Hey is Roadtrips or Bone Collector coming back to Dodge City or did you take up residence in Stafford County for awhile? Oh I forgot to say, best hunting show on air!


----------



## jl11 (Feb 1, 2010)

Awesome show! Especially the one in Texas where you shoot a snake, and Nick shoots a skunk. Met you at Shot Show in Vegas. Same in person as you are on t.v. Keep up the awesome work!


----------



## big_dog (Mar 10, 2010)

its a great show funny too! the gamo commercials crack me up

this isn't just about your show really all of em, i'd like to see more strategy, why you put a stand where it you did, are you hunting scrape lines, funnels, plots, etc

my wife is just getting into hunting and i think if she saw more of what i've been trying to explain to her in "action" she'd get a grasp of why i'm so anal about my hunt'n clothes smelling like tide or fried chicken and why i have 2 pair of boots that only get worn in the woods


----------



## Scott Hill (Feb 5, 2010)

I have all the Roadtrips Seasons on DVD. They are the reason I really got interested in bowhunting. Bone Collector is the bomb.
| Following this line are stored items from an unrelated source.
(** C2, as stated, fails: built with base speed 0.01 and stepped once, the
    speed history is [0.01; 0.05]; the seeded entry is below 0.05 and the
    realized speed 0.05 is above 2 * 0.01. *)
Lemma small_base_speed_breaks_range :
  0 < 0.01 /\
  exists r s',
    drive 10 0.01 0.1 1 zero_source = (Returned r, s') /\
    speed_history r = [0.01; 0.05] /\
    ~ Forall (fun v => 0.05 <= v <= 2 * 0.01) (speed_history r).
Proof.
  split; [lra|]. rewrite drive_eq. do 2 eexists. split; [reflexivity|].
  assert (Hh : speed_history (fst (driven 10 0.01 0.1 1 zero_source))
               = [0.01; 0.05]).
  { unfold driven. cbn [moved_n fst]. unfold moved.
    cbn [speed_history constructed app]. do 2 f_equal.
    apply current_speed_of_floor. cbn [speed constructed]. lra. }
  split; [exact Hh|]. rewrite Hh. intros Hall.
  apply Forall_inv in Hall. lra.
Qed.

(** C2, amended.  For every construction with base speed at least 0.05 and
    every sequence of steps, the run returns and every entry of the speed
    history, the seeded one included, lies in [0.05, 2 * base speed]. *)
Theorem speed_history_within_bounds (arena speed0 dt0 : R) (k : nat) (s : RandomSource) :
  0.05 <= speed0 ->
  exists r s',
    drive arena speed0 dt0 k s = (Returned r, s') /\
    Forall (fun v => 0.05 <= v <= 2 * speed0) (speed_history r).
Proof.
  intros Hs. rewrite drive_eq. do 2 eexists. split; [reflexivity|].
  apply (driven_invariant
           (fun r => speed r = speed0 /\
                     Forall (fun v => 0.05 <= v <= 2 * speed0)
                            (speed_history r))).
  - intros r s0. now apply speed_range_moved.
  - split; [reflexivity|]. cbn [constructed speed_history].
    constructor; [lra|constructor].
Qed.

Lemma speed_history_within_bounds_witness :
  0.05 <= 0.1 /\
  exists r s',
    drive 10 0.1 0.1 3 zero_source = (Returned r, s') /\
    Forall (fun v => 0.05 <= v <= 2 * 0.1) (speed_history r).
Proof.
  split; [lra|]. apply (speed_history_within_bounds 10 0.1 0.1 3 zero_source). lra.
Defined.

(** The entries appended by steps are bounded for every base speed: at least
    0.05, and at most the larger of 0.05 and twice the base speed. *)
Lemma realized_speed_range (r : BrownianRobot) (s : RandomSource) :
  exists v,
    speed_history (moved r s) = speed_history r ++ [v] /\
    0.05 <= v <= Rmax 0.05 (2 * speed r).
Proof.
  exists (current_speed_of r (normal_at s)). split; [reflexivity|].
  rewrite (Rmult_comm 2). apply current_speed_of_range.
Qed.

(** ** Heading draws *)

Lemma collided_true (r : BrownianRobot) (n : R) :
  collided r n = true <->
  new_x_of r n <= 0 \/ arena_size r <= new_x_of r n \/
  new_y_of r n <= 0 \/ arena_size r <= new_y_of r n.
Proof. unfold collided. rewrite orb_true_iff, !hits_true. tauto. Qed.

Lemma unit_speed (r : BrownianRobot) (s : RandomSource) :
  speed r = 1 -> normal_draws s (normal_pos s) = 0 ->
  current_speed_of r (normal_at s) = 1.
Proof.
  intros Hs Hn. unfold current_speed_of, normal_at.
  rewrite py_max_Rmax, py_min_Rmin, Hs, Hn.
  unfold Rmax, Rmin. repeat destruct (Rle_dec _ _); lra.
Qed.

Lemma inv_sqrt2_lower : / 2 <= 1 / sqrt 2.
Proof.
  assert (Hpos : 0 < sqrt 2) by (apply sqrt_lt_R0; lra).
  assert (Hle : sqrt 2 <= 2).
  { rewrite <- (sqrt_square 2) at 2 by lra. apply sqrt_le_1_alt. lra. }
  unfold Rdiv. rewrite Rmult_1_l. now apply Rinv_le_contravar.
Qed.

(** C4, as stated, fails in its "only if" half: built in an arena of size 1
    with base speed 1 and time step 1 on draws that are all 0, the first step
    has candidate x = 1.5, a collision, and the heading drawn for it is 0,
    the heading the robot already had. *)
Lemma heading_kept_despite_collision :
  exists r s1 r' s2,
    __init__ 1 1 1 zero_source = (Returned r, s1) /\
    move r s1 = (Returned r', s2) /\
    arena_size r = 1 /\
    new_x_of r (normal_at s1) = 1.5 /\
    collided r (normal_at s1) = true /\
    angle r' = angle r /\
    ~ (angle r' = angle r <-> collided r (normal_at s1) = false).
Proof.
  rewrite init_eq. do 2 eexists. rewrite move_eq. do 2 eexists.
  split; [reflexivity|]. split; [reflexivity|]. split; [reflexivity|].
  set (r := constructed 1 1 1 zero_source).
  set (s1 := after_init zero_source).
  assert (Ha : angle r = 0).
  { cbn [r constructed angle]. unfold heading_at. cbn. lra. }
  assert (Hv : current_speed_of r (normal_at s1) = 1)
    by (apply unit_speed; reflexivity).
  assert (Hx : new_x_of r (normal_at s1) = 1.5).
  { unfold new_x_of. rewrite Hv, Ha, cos_0. cbn [r constructed x dt]. lra. }
  assert (Hy : new_y_of r (normal_at s1) = 0.5).
  { unfold new_y_of. rewrite Hv, Ha, sin_0. cbn [r constructed y dt]. lra. }
  assert (Hhx : hits (arena_size r) (new_x_of r (normal_at s1)) = true).
  { apply hits_true. rewrite Hx. cbn [r constructed arena_size]. lra. }
  assert (Hhy : hits (arena_size r) (new_y_of r (normal_at s1)) = false).
  { apply hits_false. rewrite Hy. cbn [r constructed arena_size]. lra. }
  assert (Hc : collided r (normal_at s1) = true).
  { unfold collided. now rewrite Hhx. }
  assert (Hsame : angle (moved r s1) = angle r).
  { unfold moved. cbn [angle]. rewrite Hhx, Hhy, Ha.
    unfold heading_at. cbn. lra. }
  repeat split; try assumption.
  intros [Hiff _]. specialize (Hiff Hsame). congruence.
Qed.

(** C4, amended.  A step's candidate position collides exactly when one of
    its coordinates is at most 0 or at least the arena size (a coordinate
    exactly 0 or exactly the arena size counts).  Without a collision the
    heading after the step is the heading before it and no heading is drawn.
    With a collision the heading after the step is a freshly drawn value of
    [random.uniform(0, 2 pi)], the last one the step drew; nothing prevents
    that value from equalling the old heading. *)
Theorem heading_redrawn_exactly_on_collision
        (r : BrownianRobot) (s : RandomSource) :
  exists r' s',
    move r s = (Returned r', s') /\
    (collided r (normal_at s) = true <->
     new_x_of r (normal_at s) <= 0 \/
     arena_size r <= new_x_of r (normal_at s) \/
     new_y_of r (normal_at s) <= 0 \/
     arena_size r <= new_y_of r (normal_at s)) /\
    (collided r (normal_at s) = false ->
     angle r' = angle r /\ random_pos s' = random_pos s) /\
    (collided r (normal_at s) = true ->
     (random_pos s < random_pos s')%nat /\
     angle r' = heading_at s (random_pos s' - 1)).
Proof.
  rewrite move_eq. do 2 eexists. split; [reflexivity|].
  split; [apply collided_true|].
  unfold collided, moved, after_move, heading_draws.
  cbn [angle random_pos].
  destruct (hits (arena_size r) (new_x_of r (normal_at s)));
    destruct (hits (arena_size r) (new_y_of r (normal_at s)));
    cbn [orb]; split; intros H; try discriminate;
    split; try reflexivity; try lia; f_equal; lia.
Qed.

(** C5, as stated, fails: built in an arena of size 1 with base speed 1 and
    time step 1 on uniform draws that are all 1/8 (heading pi/4), the first
    step has a candidate that collides on both axes, and the step consumes
    two heading draws, one for each axis. *)
Lemma double_collision_draws_twice :
  exists r s1 r' s2,
    __init__ 1 1 1 diagonal_source = (Returned r, s1) /\
    move r s1 = (Returned r', s2) /\
    hits (arena_size r) (new_x_of r (normal_at s1)) = true /\
    hits (arena_size r) (new_y_of r (normal_at s1)) = true /\
    random_pos s2 = (random_pos s1 + 2)%nat /\
    random_pos s2 <> (random_pos s1 + 1)%nat.
Proof.
  rewrite init_eq. do 2 eexists. rewrite move_eq. do 2 eexists.
  split; [reflexivity|]. split; [reflexivity|].
  set (r := constructed 1 1 1 diagonal_source).
  set (s1 := after_init diagonal_source).
  assert (Ha : angle r = PI / 4).
  { cbn [r constructed angle]. unfold heading_at. cbn. lra. }
  assert (Hv : current_speed_of r (normal_at s1) = 1)
    by (apply unit_speed; reflexivity).
  pose proof inv_sqrt2_lower as Hq.
  assert (Hhx : hits (arena_size r) (new_x_of r (normal_at s1)) = true).
  { apply hits_true. right. unfold new_x_of.
    rewrite Hv, Ha, cos_PI4. cbn [r constructed arena_size x dt]. lra. }
  assert (Hhy : hits (arena_size r) (new_y_of r (normal_at s1)) = true).
  { apply hits_true. right. unfold new_y_of.
    rewrite Hv, Ha, sin_PI4. cbn [r constructed arena_size y dt]. lra. }
  split; [exact Hhx|]. split; [exact Hhy|].
  unfold after_move, heading_draws. cbn [random_pos]. rewrite Hhx, Hhy.
  split; lia.
Qed.

(** C5, amended.  A step draws one heading for each axis on which the
    candidate position collides, from the same random source and in the
    order x, y: two draws when both axes collide (the second is the heading
    kept), one draw when exactly one axis collides, none otherwise. *)
Theorem one_heading_draw_per_colliding_axis
        (r : BrownianRobot) (s : RandomSource) :
  exists r' s',
    move r s = (Returned r', s') /\
    random_draws s' = random_draws s /\
    match hits (arena_size r) (new_x_of r (normal_at s)),
          hits (arena_size r) (new_y_of r (normal_at s)) with
    | true, true =>
        random_pos s' = (random_pos s + 2)%nat /\
        angle r' = heading_at s (random_pos s + 1)
    | true, false | false, true =>
        random_pos s' = (random_pos s + 1)%nat /\
        angle r' = heading_at s (random_pos s)
    | false, false =>
        random_pos s' = random_pos s /\ angle r' = angle r
    end.
Proof.
  rewrite move_eq. do 2 eexists. split; [reflexivity|].
  split; [reflexivity|].
  unfold moved, after_move, heading_draws. cbn [angle random_pos].
  destruct (hits (arena_size r) (new_x_of r (normal_at s)));
    destruct (hits (arena_size r) (new_y_of r (normal_at s)));
    split; try reflexivity; try lia; f_equal; lia.
Qed.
You guys really show how fun hunting with friends and family is. Keep up the good work. HUNT HARD, SHOOT STRAIT, KILL CLEAN, APOLOGIZE TO NO ONE!!!!!!!!!!!!!!!!!!!!


----------



## chasdog (Apr 12, 2010)

Love your bone collector series shows. I have watched most of them as well as lots of your old road trip ones. Keep up the good hunting . You guys always look like your having too much fun .


----------



## maxxis88 (Apr 3, 2010)

Your show is not ONE of the best, it is the best! dont change nothin' my wife and i love to watch you three, we even watch the reruns. Lovin every minute of it.:shade:


----------



## scdh (Sep 14, 2009)

love every show that you have been a part.keep on making them and Ill keep on watching


----------



## maxxis88 (Apr 3, 2010)

Hey, also lets see some more of mark womack hunting i know he runs camera and such but it would be cool to see him shoot some bigguns more often.


----------



## wyetterp (Feb 28, 2008)

Ha Bowtartid!

Love the show. Glad to see you keepin it real. 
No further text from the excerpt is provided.